**HOW TO COMPLETE THIS TASK**
Sort through the material below and copy each line with "stored".

**TASK INPUTS**

Lemma writei_written devsw s i ip L V src off R :
  tx c (fls s) ∅ L V -> fsb s = sb -> icache s !! i = Some ip -> file_ok sb V ip -> 0 <= inum ip < sb_ninodes sb ->
  meta_used sb V -> (2 * R <= nfree sb V)%nat ->
  off mod BSIZEz + Z.of_nat (length src) <= BSIZEz * Z.of_nat R -> Z.of_nat (length L + R) + 8 <= c_size c - 1 ->
  0 <= off <= isize ip -> off + Z.of_nat (length src) <= MAXFILE * BSIZEz ->
  exists l' L' V' ip', writei devsw i src off (Z.of_nat (length src)) s = Ret (with_ip s i ip' l') (Z.of_nat (length src)) /\
    tx c l' ∅ L' V' /\ (length L' <= length L + R + 3)%nat /\ file_written V ip (Z.to_nat off) src V' ip' /\
    meta_used sb V' /\ (nfree sb V <= nfree sb V' + 2 * R)%nat.
Proof.
  intros HT Hsb Hi HF Hin Hm Hfree HR Hroom Hoff Hend. set (n := Z.of_nat (length src)) in *. unfold writei. mrun (inode_at_ret _ _ _ Hi).
  rewrite (proj2 (Z.eqb_neq _ _)) by apply (fo_type _ _ _ HF). pose proof (fo_size _ _ _ HF) as Hsize.
  rewrite (proj2 (Z.ltb_ge (isize ip) off)) by lia.
  rewrite u32_small by (unfold is_u32, MAXFILE, BSIZEz in *; lia).
  rewrite (proj2 (Z.ltb_ge (off + n) off)), (proj2 (Z.ltb_ge _ (off + n))) by lia. cbn [orb].
  destruct (writei_loop_law L (S (Z.to_nat n)) R s i ip L V src off []) as (l1 & L1 & V1 & ip1 & D & R1 & HT1 & HL1 & HD & HW & Hm1 & Hf1);
    [done..|lia|done|intros _; done|apply logs_refl|cbn [length]; lia|lia|].
  fold n in R1. mrun R1. erewrite bind_ret by (apply inode_at_ret; look).
  destruct (wrote_inum _ _ _ _ _ _ HW) as (Es & En & Ed & _). cbn [length] in HD.
  pose proof (logs_length _ _ _ (tx_nodup _ _ _ _ HT1) HL1) as HLl. cbn [length] in HLl. rewrite length_app in HLl.
  pose proof (inds_length ip1) as Hil. rewrite i32_small by (unfold MAXFILE, BSIZEz in *; lia).
  destruct (decide (0 < n /\ isize ip < off + n)) as [[Hpos Hgrow]|Hno].
  - rewrite Es, (proj2 (Z.ltb_lt 0 n)), (proj2 (Z.ltb_lt _ (off + n))) by done. cbn [andb whenM].
    destruct (written_beyond V ip (Z.to_nat off) src V1 ip1) as [HF1 HFW]; [done|done|done|lia|unfold NBLK, BSIZE, MAXFILE, BSIZEz in *; lia|].
    replace (Z.of_nat (Z.to_nat off + length src)) with (off + n) in * by lia. set (ip2 := set_isize (off + n) ip1) in *.
    destruct (iupdate_law (with_ip s i ip2 l1) i ip2 L1 V1) as (l2 & R2 & HT2); [exact HT1|done|by eapply with_ip_lookup| | |lia|].
    { cbn. rewrite Ed. apply (fo_dev _ _ _ HF). } { cbn. by rewrite En. }
    destruct (file_inode_view V1 ip2 ip2 HF1) as (_ & _ & Hu2); [cbn; by rewrite En|].
    exists l2. eexists _, _, ip2. split_and!; [|exact HT2| |exact HFW| |].
    + erewrite bind_ret. 2: { erewrite bind_ret by (apply upd_inode_ret; look). rewrite with_ip_twice. exact R2. }
      done.
    + pose proof (absorb_length (IBLOCK (inum ip2) sb) L1). lia.
    + intros b Hb. rewrite Hu2. by apply Hm1.
    + rewrite (nfree_ext sb (inode_view V1 ip2) V1); [done|]. unfold inode_view. apply vset_ne.
      destruct (inode_home HG _ Hin) as (_ & _ & Hib). cbn. rewrite En. lia.
  - assert ((0 <? n) && (isize ip1 <? off + n) = false) as ->.
    { rewrite Es. destruct (Z.ltb_spec 0 n), (Z.ltb_spec (isize ip) (off + n)); cbn; lia || done. }
    exists l1, L1, V1, ip1. cbn [whenM]. rewrite ret_bind. split_and!; try done; [lia|]. apply written_within; try done.
    destruct src; [right; split; [done|lia]|left; cbn [length] in *; lia].
Qed.

(** The size after a write. *)
Lemma written_size V V' ip ip' off src : file_ok sb V ip -> file_written V ip off src V' ip' ->
  Z.of_nat off <= isize ip -> Z.max (isize ip) (Z.of_nat (off + length src)) = isize ip'.
Proof.
  intros HF HW Ho. pose proof (f_equal (@length Z) (fw_content _ _ _ _ _ _ HW)) as E. rewrite content_length in E.
  unfold overwrite in E. rewrite !length_app, length_take, length_drop, content_length in E.
  pose proof (fo_size _ _ _ HF). pose proof (fo_size _ _ _ (fw_ok _ _ _ _ _ _ HW)). lia.
Qed.

Lemma writei_law devsw s i ip L V src off R :
  tx c (fls s) ∅ L V -> fsb s = sb -> icache s !! i = Some ip -> file_ok sb V ip -> 0 <= inum ip < sb_ninodes sb ->
  meta_used sb V -> (2 * R <= nfree sb V)%nat ->
  off mod BSIZEz + Z.of_nat (length src) <= BSIZEz * Z.of_nat R -> Z.of_nat (length L + R) + 8 <= c_size c - 1 ->
  is_u32 off -> is_u32 (Z.of_nat (length src)) ->
  let n := Z.of_nat (length src) in
  if decide (off <= isize ip /\ off + n <= MAXFILE * BSIZEz)
  then exists l' L' V' ip', writei devsw i src off n s = Ret (with_ip s i ip' l') n /\ tx c l' ∅ L' V' /\
    file_ok sb V' ip' /\ content V' ip' = overwrite (content V ip) (Z.to_nat off) src /\
    ip' = set_isize (isize ip') (set_addrs (addrs ip') ip) /\ (length L' <= length L + R + 3)%nat /\
    (inode_typed ip -> isize ip < off + n \/ stored V ip -> stored V' ip') /\
    (forall m x, 0 <= m < sb_ninodes sb -> m <> inum ip -> dinode_at V' m x = dinode_at V m x) /\
    (forall b, b <> sb_bmapstart sb -> b <> IBLOCK (inum ip) sb -> ~ owns V ip b -> (is_data sb b -> used sb V b = true) ->
      V' b = V b)
  else writei devsw i src off n s = Ret s (-1).
Proof.
  intros HT Hsb Hi HF Hin Hm Hfree HR Hroom Ho Hn n. pose proof (fo_size _ _ _ HF) as Hsize. case_decide as Hok.
  - destruct (writei_written devsw s i ip L V src off R) as (l' & L' & V' & ip' & R1 & HT1 & HL1 & HW & _);
      [done..|unfold is_u32 in *; lia|lia|]. exists l', L', V', ip'. pose proof (written_size V V' ip ip' _ src HF HW ltac:(unfold is_u32 in *; lia)) as Hsz. destruct HW as [W1 W2 W3 W4 W5 _ _ W8].
    split_and!; try done. intros Ht Hor. apply W4; [intros m; by eapply tx_length|done|]. destruct Hor as [Hg|Hst]; [left|by right].
    unfold n in Hg. lia.
  - unfold writei. mrun (inode_at_ret _ _ _ Hi). rewrite (proj2 (Z.eqb_neq _ _)) by apply (fo_type _ _ _ HF).
    exact (writei_rejected s ip src off _ Ho Hn Hok).
Qed.

(** C20: [writei] refines overwriting a segment of a list of bytes. At an offset
    within the file and an end within the largest file it returns [n], the
    file's bytes become the old ones with [src] stored at [off] (extended at the
    end), and the inode on disk is the one in memory, if the file grew or it was
    so before.  The inodes of other files on disk, and every block that
    belongs to another file, the block of the inode and the bitmap apart, keep
    their contents; a write of [R] blocks adds at most [R + 3] blocks to the
    transaction.  Anywhere else it fails and changes nothing. *)
Theorem writei_refines devsw s i ip L V src off R :
  tx c (fls s) ∅ L V -> fsb s = sb -> icache s !! i = Some ip -> file_ok sb V ip -> 0 <= inum ip < sb_ninodes sb ->
  meta_used sb V -> (2 * R <= nfree sb V)%nat ->
  off mod BSIZEz + Z.of_nat (length src) <= BSIZEz * Z.of_nat R -> Z.of_nat (length L + R) + 8 <= c_size c - 1 ->
  is_u32 off -> is_u32 (Z.of_nat (length src)) ->
  let n := Z.of_nat (length src) in
  if decide (off <= isize ip /\ off + n <= MAXFILE * BSIZEz)
  then exists l' L' V' ip', writei devsw i src off n s = Ret (with_ip s i ip' l') n /\ tx c l' ∅ L' V' /\
    file_ok sb V' ip' /\ content V' ip' = overwrite (content V ip) (Z.to_nat off) src /\
    ip' = set_isize (isize ip') (set_addrs (addrs ip') ip) /\ (length L' <= length L + R + 3)%nat /\
    (inode_typed ip -> isize ip < off + n \/ stored V ip -> stored V' ip') /\
    (forall m x, 0 <= m < sb_ninodes sb -> m <> inum ip -> dinode_at V' m x = dinode_at V m x) /\
    (forall b, b <> sb_bmapstart sb -> b <> IBLOCK (inum ip) sb -> ~ owns V ip b -> (is_data sb b -> used sb V b = true) ->
      V' b = V b)
  else writei devsw i src off n s = Ret s (-1).
Proof. apply writei_law. Qed.
End write.

(** ** Witnesses *)

#[local] Existing Instance mem_driver.

Lemma demo_meta V : V 35 = demo_bitmap -> meta_used demo_super V.
Proof. intros E b Hb. apply demo_used; [done|]. cbn in Hb. lia. Qed.

Lemma demo_nfree V : V 35 = demo_bitmap -> nfree demo_super V = 63%nat.
Proof.
  intros E. rewrite (nfree_ext demo_super V (fun _ => demo_bitmap)) by done. by vm_compute.
Qed.

Lemma demo_inode_typed : inode_typed demo_inode.
Proof.
  split; unfold is_i16, is_u32; cbn [itype imajor iminor inlink isize addrs demo_inode]; unfold T_FILE; try lia; [done|].
  unfold NDIRECT. cbn [replicate]. repeat (constructor; [lia|]). constructor.
Qed.

(** "hello" with "LP!!" stored at offset 3. *)
Lemma writei_refines_witness : exists c s l' L' V' ip', fs_geom c demo_super /\
  writei [] 0 [76; 80; 33; 33] 3 4 s = Ret (with_ip s 0 ip' l') 4 /\ tx c l' ∅ L' V' /\
  isize ip' = 7 /\ content V' ip' = [104; 101; 108; 76; 80; 33; 33] /\ stored (sb := demo_super) V' ip'.
Proof.
  destruct demo_tx as (c & l & V & HT & HG & Hs & Ho & _ & Hbm & Htx). exists c, (mk_fs demo_super demo_cache l).
  pose proof (writei_refines HG Ho [] (mk_fs demo_super demo_cache l) 0 demo_inode [] V [76; 80; 33; 33] 3 1 HT eq_refl eq_refl
    (demo_file_ok V Hbm) ltac:(by vm_compute) (demo_meta V Hbm)) as Hr.
  rewrite (demo_nfree V Hbm) in Hr. specialize (Hr ltac:(lia) ltac:(by vm_compute) ltac:(rewrite Hs; cbn; lia) ltac:(by vm_compute) ltac:(by vm_compute)).
  rewrite decide_True in Hr by (cbn; unfold MAXFILE, BSIZEz; lia).
  destruct Hr as (l' & L' & V' & ip' & R & HT' & HF' & HC & _ & _ & Hst & _). exists l', L', V', ip'. split; [done|]. split; [exact R|].
  split; [done|].
  assert (content V' ip' = [104; 101; 108; 76; 80; 33; 33]) as HC'.
  { rewrite HC. unfold content. cbn [isize demo_inode]. change (seq 0 (Z.to_nat 5)) with [0; 1; 2; 3; 4]%nat. cbn [fmap list_fmap]. unfold fbyte. rewrite !demo_fblk.
    change (0 / BSIZE)%nat with 0%nat. change (1 / BSIZE)%nat with 0%nat. change (2 / BSIZE)%nat with 0%nat.
    change (3 / BSIZE)%nat with 0%nat. change (4 / BSIZE)%nat with 0%nat. rewrite decide_True, Htx by done. by vm_compute. }
  split; [|split; [done|exact (Hst demo_inode_typed (or_introl eq_refl))]]. pose proof (content_length V' ip') as Hl. rewrite HC' in Hl. cbn in Hl.
  pose proof (fo_size _ _ _ HF'). lia.
Defined.

Lemma iupdate_ilock_roundtrip_witness : exists c s s' s3, fs_geom c demo_super /\ iupdate 0 s = Ret s' tt /\
  ilock 0 (mk_fs demo_super [mk_inode ROOTDEV 1 1 0 0 0 0 0 0 []] (fls s')) = Ret s3 tt /\
  icache s3 !! 0%nat = Some demo_inode.
Proof.
  destruct demo_tx as (c & l & V & HT & HG & Hs & Ho & _). exists c, (mk_fs demo_super demo_cache l).
  destruct (iupdate_ilock_roundtrip HG Ho (mk_fs demo_super demo_cache l) 0 demo_inode [] V) as (s' & R & Hr);
    [exact HT|reflexivity|reflexivity|reflexivity|cbn; lia|exact demo_inode_typed|discriminate|rewrite Hs; cbn; lia|].
  exists s'. destruct (Hr (mk_fs demo_super [mk_inode ROOTDEV 1 1 0 0 0 0 0 0 []] (fls s')) 0%nat (mk_inode ROOTDEV 1 1 0 0 0 0 0 0 []))
    as (s3 & R3 & Hs3); [reflexivity..|].
  exists s3. split; [exact HG|]. split; [exact R|]. split; [exact R3|]. exact Hs3.
Defined.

**YOUR SOLUTION**
    (inode_typed ip -> isize ip < off + n \/ stored V ip -> stored V' ip') /\
    file's bytes become the old ones with [src] stored at [off] (extended at the
    (inode_typed ip -> isize ip < off + n \/ stored V ip -> stored V' ip') /\
(** "hello" with "LP!!" stored at offset 3. *)
  isize ip' = 7 /\ content V' ip' = [104; 101; 108; 76; 80; 33; 33] /\ stored (sb := demo_super) V' ip'.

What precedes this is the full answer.